SUPPLIED RECORDS>
● ● ●
(* ===== verification/Bytes.v ===== *)
(** * Bytes and numerals

    Characters are bytes, integers in 0..255; text is a list of them. Positional
    numerals are the reference the number formatting routines are compared
    with. *)

From S2P Require Import Prelude.

Abbreviation bytes := (list Z).

(** The bytes of a string literal. *)
Definition str (s : string) : bytes :=
  (fun c => Z.of_N (Ascii.N_of_ascii c)) <$> String.list_ascii_of_string s.

Definition is_byte (c : Z) : Prop := 0 <= c < 256.

(** The value of a [char] in arithmetic: char is signed. *)
Definition char_val (c : Z) : Z := int8 c.

(** The bytes before the first NUL. *)
Fixpoint c_string (s : bytes) : bytes :=
  match s with
  | [] => []
  | c :: s => if c =? 0 then [] else c :: c_string s
  end.

Lemma c_string_id s : Forall (fun c => c <> 0) s -> c_string s = s.
Proof. induction 1 as [|c s Hc _ IH]; [done|]. cbn. by rewrite (proj2 (Z.eqb_neq c 0)), IH. Qed.

(** ** Positional numerals, least significant digit first *)
Section Digits.
Variable b : Z.
Hypothesis Hb : 1 < b.

Fixpoint to_digits_fuel (fuel : nat) (n : Z) : list Z :=
  match fuel with
  | O => []
  | S fuel => n mod b :: (if n / b =? 0 then [] else to_digits_fuel fuel (n / b))
  end.

Definition to_digits (n : Z) : list Z := to_digits_fuel (S (Z.to_nat (Z.log2 n))) n.

Fixpoint of_digits (l : list Z) : Z :=
  match l with [] => 0 | d :: l => d + b * of_digits l end.

Lemma div_fuel n f : 0 <= n < 2 ^ Z.of_nat (S f) -> 0 <= n / b < 2 ^ Z.of_nat f.
Proof.
  intros [Hn Hlt]. split; [apply Z.div_pos; lia|].
  apply Z.div_lt_upper_bound; [lia|]. rewrite Nat2Z.inj_succ, Z.pow_succ_r in Hlt by lia. nia.
Qed.

Lemma fuel_enough n : 0 <= n -> n < 2 ^ Z.of_nat (S (Z.to_nat (Z.log2 n))).
Proof.
  intros. pose proof (Z.log2_nonneg n).
  rewrite Nat2Z.inj_succ, Z2Nat.id by done. destruct (decide (n = 0)) as [->|]; [done|].
  apply Z.log2_lt_cancel. rewrite Z.log2_pow2; lia.
Qed.

(** More fuel than needed changes nothing. *)
Lemma to_digits_fuel_mono f : forall g n, 0 <= n < 2 ^ Z.of_nat f -> (0 < f)%nat -> (f <= g)%nat ->
  to_digits_fuel g n = to_digits_fuel f n.
Proof.
  induction f as [|f IH]; intros g n Hn Hf Hg; [lia|]. destruct g as [|g]; [lia|]. cbn [to_digits_fuel].
  f_equal. destruct (n / b =? 0) eqn:E; [done|]. zify_bool. pose proof (div_fuel n f Hn) as Hd.
  destruct f as [|f]; [change (2 ^ Z.of_nat 0) with 1 in Hd; lia|]. apply IH; [done|lia|lia].
Qed.

Lemma to_digits_eq n : 0 <= n ->
  to_digits n = n mod b :: (if n / b =? 0 then [] else to_digits (n / b)).
Proof.
  intros Hn. unfold to_digits at 1. cbn [to_digits_fuel]. f_equal.
  destruct (n / b =? 0) eqn:E; [done|]. zify_bool.
  pose proof (fuel_enough n Hn) as Hf. pose proof (div_fuel n _ (conj Hn Hf)) as Hd.
  set (f := Z.to_nat (Z.log2 n)) in *.
  destruct f as [|f]; [change (2 ^ Z.of_nat 0) with 1 in Hd; lia|].
  unfold to_digits. apply to_digits_fuel_mono; [split; [lia|apply fuel_enough; lia]|lia|].
  apply le_n_S. destruct Hd as [Hd0 Hd]. apply Z.log2_lt_pow2 in Hd; lia.
Qed.

Lemma digits_ind (P : Z -> Prop) :
  (forall n, 0 <= n -> (0 < n / b < n -> P (n / b)) -> P n) -> forall n, 0 <= n -> P n.
Proof.
  intros IH n Hn. refine (Z_lt_induction (fun n => 0 <= n -> P n) _ n Hn Hn).
  intros m Hlt Hm. apply IH; [done|]. intros Hd. apply Hlt; lia.
Qed.

Lemma div_lt_self n : 0 <= n -> n / b <> 0 -> 0 < n / b < n.
Proof.
  intros Hn Hne. assert (0 <= n / b) by (apply Z.div_pos; lia).
  assert (n <> 0) by (intros ->; rewrite Z.div_0_l in Hne by lia; lia).
  split; [lia|]. apply Z.div_lt; lia.
Qed.

Lemma of_to_digits n : 0 <= n -> of_digits (to_digits n) = n.
Proof.
  revert n. apply digits_ind. intros n Hn IH. rewrite to_digits_eq by done.
  destruct (n / b =? 0) eqn:E; zify_bool; cbn [of_digits].
  - pose proof (Z.div_mod n b). lia.
  - rewrite IH by (by apply div_lt_self). pose proof (Z.div_mod n b). lia.
Qed.

Lemma to_digits_range n : 0 <= n -> Forall (fun d => 0 <= d < b) (to_digits n).
Proof.
  revert n. apply digits_ind. intros n Hn IH. rewrite to_digits_eq by done.
  constructor; [apply Z.mod_pos_bound; lia|].
  destruct (n / b =? 0) eqn:E; zify_bool; [constructor|]. by apply IH, div_lt_self.
Qed.

(** A number below b^k has at most k digits, and at least one. *)
Lemma to_digits_length k : forall n, 0 <= n < b ^ Z.of_nat k -> (0 < k)%nat ->
  (0 < length (to_digits n) <= k)%nat.
Proof.
  induction k as [|k IH]; intros n [Hn Hlt] Hk; [lia|].
  rewrite to_digits_eq by done. destruct (n / b =? 0) eqn:E; zify_bool; cbn [length]; [lia|].
  assert (0 <= n / b < b ^ Z.of_nat k).
  { split; [apply Z.div_pos; lia|]. apply Z.div_lt_upper_bound; [lia|].
    by rewrite Nat2Z.inj_succ, Z.pow_succ_r in Hlt by lia. }
  destruct k as [|k]; [change (b ^ Z.of_nat 0) with 1 in *; lia|].
  specialize (IH (n / b) ltac:(done) ltac:(lia)). lia.
Qed.

(** No leading zero, except the numeral of zero. *)
Lemma to_digits_last n : 0 < n -> exists d, last (to_digits n) = Some d /\ 0 < d.
Proof.
  intros Hn. assert (H : 0 <= n) by lia. revert n H Hn.
  refine (digits_ind (fun n => 0 < n -> _) _). intros n Hn0 IH Hn. rewrite to_digits_eq by lia.
  destruct (n / b =? 0) eqn:E; zify_bool.
  - exists (n mod b). split; [done|]. pose proof (Z.div_mod n b). pose proof (Z.mod_pos_bound n b). lia.
  - pose proof (div_lt_self n ltac:(lia) E). destruct IH as (d & Hd & Hp); [done|lia|].
    exists d. split; [|done]. by rewrite last_cons, Hd.
Qed.

Lemma of_digits_app l k : of_digits (l ++ k) = of_digits l + b ^ Zlen l * of_digits k.
Proof.
  induction l as [|d l IH]; cbn [app of_digits].
  { change (Zlen (@nil Z)) with 0. rewrite Z.pow_0_r. lia. }
  rewrite IH, Zlen_cons, Z.pow_add_r by (pose proof (Zlen_nonneg l); lia). lia.
Qed.

Lemma of_digits_bound l : Forall (fun d => 0 <= d < b) l -> 0 <= of_digits l < b ^ Zlen l.
Proof.
  induction 1 as [|d l Hd _ IH]; [change (Zlen (@nil Z)) with 0; cbn; lia|].
  cbn [of_digits]. rewrite Zlen_cons, Z.pow_add_r by (pose proof (Zlen_nonneg l); lia).
  rewrite Z.pow_1_r. nia.
Qed.

Lemma of_digits_zeros k : of_digits (replicate k 0) = 0.
Proof. induction k as [|k IH]; [done|]. cbn [replicate of_digits]. rewrite IH. lia. Qed.

End Digits.

(** ** Decimal and hexadecimal text *)

(** The characters '0'..'9'. *)
Definition digit_char (d : Z) : Z := 48 + d.

Definition dec (n : Z) : bytes := digit_char <$> reverse (to_digits 10 n).

(** printf's "%d": a minus sign for a negative number. *)
Definition sdec (n : Z) : bytes := if n <? 0 then 45 :: dec (- n) else dec n.

Definition hex_char (d : Z) : Z := if d <? 10 then 48 + d else 97 + (d - 10).
Definition HEX_char (d : Z) : Z := if d <? 10 then 48 + d else 65 + (d - 10).

Definition HEX (n : Z) : bytes := HEX_char <$> reverse (to_digits 16 n).
Definition hex (n : Z) : bytes := hex_char <$> reverse (to_digits 16 n).

(** Reading decimal digits back. *)
Definition undec (l : bytes) : Z := of_digits 10 (reverse ((fun c => c - 48) <$> l)).

(** printf's "%0wd", "%0wx" and "%wd" for a text already formatted. *)
Definition pad (c : Z) (w : nat) (s : bytes) : bytes := replicate (w - length s) c ++ s.

(** The bytes snprintf stores in a buffer of [size] bytes, without the NUL. *)
Definition stored (size : nat) (s : bytes) : bytes := take (size - 1) s.

Lemma undec_digits (l : list Z) : (fun c => c - 48) <$> (digit_char <$> l) = l.
Proof.
  rewrite <- list_fmap_compose. rewrite <- (list_fmap_id l) at 2. apply list_fmap_ext.
  intros ? x _. unfold digit_char, compose, id. lia.
Qed.

Lemma undec_dec n : 0 <= n -> undec (dec n) = n.
Proof.
  intros. unfold undec, dec. rewrite undec_digits, reverse_involutive. apply of_to_digits; lia.
Qed.

Lemma dec_inj n m : 0 <= n -> 0 <= m -> dec n = dec m -> n = m.
Proof. intros Hn Hm E. by rewrite <- (undec_dec n), <- (undec_dec m), E. Qed.

Lemma dec_chars n : 0 <= n -> Forall (fun c => 48 <= c <= 57) (dec n).
Proof.
  intros Hn. unfold dec. apply Forall_fmap, Forall_reverse.
  eapply Forall_impl; [apply (to_digits_range 10); lia|].
  intros d Hd. unfold compose, digit_char. cbv beta in *. lia.
Qed.

Lemma dec_length n k : 0 <= n < 10 ^ Z.of_nat k -> (0 < k)%nat -> (0 < length (dec n) <= k)%nat.
Proof.
  intros. unfold dec. rewrite length_fmap, length_reverse. by apply (to_digits_length 10).
Qed.

Lemma undec_app l k : undec (l ++ k) = undec l * 10 ^ Zlen k + undec k.
Proof.
  unfold undec. rewrite fmap_app, reverse_app, of_digits_app.
  unfold Zlen. rewrite length_reverse, length_fmap. lia.
Qed.

Lemma undec_bound l : Forall (fun c => 48 <= c <= 57) l -> undec l < 10 ^ Zlen l.
Proof.
  intros Hl. unfold undec.
  assert (Zlen l = Zlen (reverse ((fun c => c - 48) <$> l))) as ->
    by (unfold Zlen; by rewrite length_reverse, length_fmap).
  apply of_digits_bound; [lia|]. apply Forall_reverse, Forall_fmap.
  eapply Forall_impl; [exact Hl|]. intros c Hc. unfold compose. cbv beta in *. lia.
Qed.

Lemma undec_pad w s : undec (pad 48 w s) = undec s.
Proof.
  unfold pad. rewrite undec_app. unfold undec at 1.
  rewrite fmap_replicate, reverse_replicate. change (48 - 48) with 0.
  rewrite of_digits_zeros. lia.
Qed.

Lemma length_pad c w s : length (pad c w s) = Nat.max w (length s).
Proof. unfold pad. rewrite length_app, length_replicate. lia. Qed.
● ● ●
Using the data above, show each line where "split" occurs.

  intros [Hn Hlt]. split; [apply Z.div_pos; lia|].
  unfold to_digits. apply to_digits_fuel_mono; [split; [lia|apply fuel_enough; lia]|lia|].
  split; [lia|]. apply Z.div_lt; lia.
  { split; [apply Z.div_pos; lia|]. apply Z.div_lt_upper_bound; [lia|].
  - exists (n mod b). split; [done|]. pose proof (Z.div_mod n b). pose proof (Z.mod_pos_bound n b). lia.
    exists d. split; [|done]. by rewrite last_cons, Hd.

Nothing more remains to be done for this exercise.